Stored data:
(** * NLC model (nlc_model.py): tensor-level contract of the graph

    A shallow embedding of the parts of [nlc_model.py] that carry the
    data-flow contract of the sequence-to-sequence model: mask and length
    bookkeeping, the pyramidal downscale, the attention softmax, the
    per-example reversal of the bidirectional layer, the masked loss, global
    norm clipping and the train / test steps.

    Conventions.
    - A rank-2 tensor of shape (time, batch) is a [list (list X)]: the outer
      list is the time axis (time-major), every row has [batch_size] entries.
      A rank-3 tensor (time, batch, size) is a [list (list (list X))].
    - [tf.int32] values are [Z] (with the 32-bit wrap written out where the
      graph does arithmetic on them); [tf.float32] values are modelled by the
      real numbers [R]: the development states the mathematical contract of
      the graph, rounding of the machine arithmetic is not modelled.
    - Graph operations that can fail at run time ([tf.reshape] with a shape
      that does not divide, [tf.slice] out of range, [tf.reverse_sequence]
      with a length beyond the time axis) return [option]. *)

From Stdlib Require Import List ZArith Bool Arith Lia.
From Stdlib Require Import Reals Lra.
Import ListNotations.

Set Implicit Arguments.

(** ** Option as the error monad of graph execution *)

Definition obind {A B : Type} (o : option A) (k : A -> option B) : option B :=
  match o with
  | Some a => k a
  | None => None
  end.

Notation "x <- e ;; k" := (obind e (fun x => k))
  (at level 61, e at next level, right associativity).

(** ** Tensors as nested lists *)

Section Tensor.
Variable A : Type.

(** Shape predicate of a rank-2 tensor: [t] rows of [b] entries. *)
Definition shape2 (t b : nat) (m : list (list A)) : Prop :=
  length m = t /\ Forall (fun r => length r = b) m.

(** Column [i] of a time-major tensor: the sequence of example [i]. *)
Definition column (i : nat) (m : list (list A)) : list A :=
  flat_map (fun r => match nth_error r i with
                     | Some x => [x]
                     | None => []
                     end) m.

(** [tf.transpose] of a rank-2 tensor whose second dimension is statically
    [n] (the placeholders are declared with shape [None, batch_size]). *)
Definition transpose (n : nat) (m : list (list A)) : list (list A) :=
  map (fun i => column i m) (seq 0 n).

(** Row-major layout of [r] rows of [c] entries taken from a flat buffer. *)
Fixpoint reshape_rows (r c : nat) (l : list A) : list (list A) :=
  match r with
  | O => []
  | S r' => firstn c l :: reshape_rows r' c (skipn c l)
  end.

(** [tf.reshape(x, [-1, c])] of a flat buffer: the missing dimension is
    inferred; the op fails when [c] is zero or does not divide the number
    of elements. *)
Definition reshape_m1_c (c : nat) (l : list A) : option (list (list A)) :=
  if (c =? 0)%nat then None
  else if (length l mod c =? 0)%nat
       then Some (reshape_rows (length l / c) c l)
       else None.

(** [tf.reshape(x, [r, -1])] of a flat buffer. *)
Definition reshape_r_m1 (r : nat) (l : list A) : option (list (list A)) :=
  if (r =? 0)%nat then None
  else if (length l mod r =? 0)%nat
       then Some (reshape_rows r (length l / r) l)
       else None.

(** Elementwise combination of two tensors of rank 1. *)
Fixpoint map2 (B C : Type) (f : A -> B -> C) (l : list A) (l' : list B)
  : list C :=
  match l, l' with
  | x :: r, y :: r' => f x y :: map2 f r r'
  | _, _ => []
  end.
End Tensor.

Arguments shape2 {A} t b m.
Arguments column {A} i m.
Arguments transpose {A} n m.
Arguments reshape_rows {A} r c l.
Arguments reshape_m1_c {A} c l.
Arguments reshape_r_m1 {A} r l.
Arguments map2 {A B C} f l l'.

| HOW TO COMPLETE THIS TASK |
Start at the first line of the entries and stop at the line that contains "(** ** Tensors as nested lists *)". Repeat every line in that span exactly, and nothing beyond it.

| ANSWER BOX |
(** * NLC model (nlc_model.py): tensor-level contract of the graph

    A shallow embedding of the parts of [nlc_model.py] that carry the
    data-flow contract of the sequence-to-sequence model: mask and length
    bookkeeping, the pyramidal downscale, the attention softmax, the
    per-example reversal of the bidirectional layer, the masked loss, global
    norm clipping and the train / test steps.

    Conventions.
    - A rank-2 tensor of shape (time, batch) is a [list (list X)]: the outer
      list is the time axis (time-major), every row has [batch_size] entries.
      A rank-3 tensor (time, batch, size) is a [list (list (list X))].
    - [tf.int32] values are [Z] (with the 32-bit wrap written out where the
      graph does arithmetic on them); [tf.float32] values are modelled by the
      real numbers [R]: the development states the mathematical contract of
      the graph, rounding of the machine arithmetic is not modelled.
    - Graph operations that can fail at run time ([tf.reshape] with a shape
      that does not divide, [tf.slice] out of range, [tf.reverse_sequence]
      with a length beyond the time axis) return [option]. *)

From Stdlib Require Import List ZArith Bool Arith Lia.
From Stdlib Require Import Reals Lra.
Import ListNotations.

Set Implicit Arguments.

(** ** Option as the error monad of graph execution *)

Definition obind {A B : Type} (o : option A) (k : A -> option B) : option B :=
  match o with
  | Some a => k a
  | None => None
  end.

Notation "x <- e ;; k" := (obind e (fun x => k))
  (at level 61, e at next level, right associativity).

(** ** Tensors as nested lists *)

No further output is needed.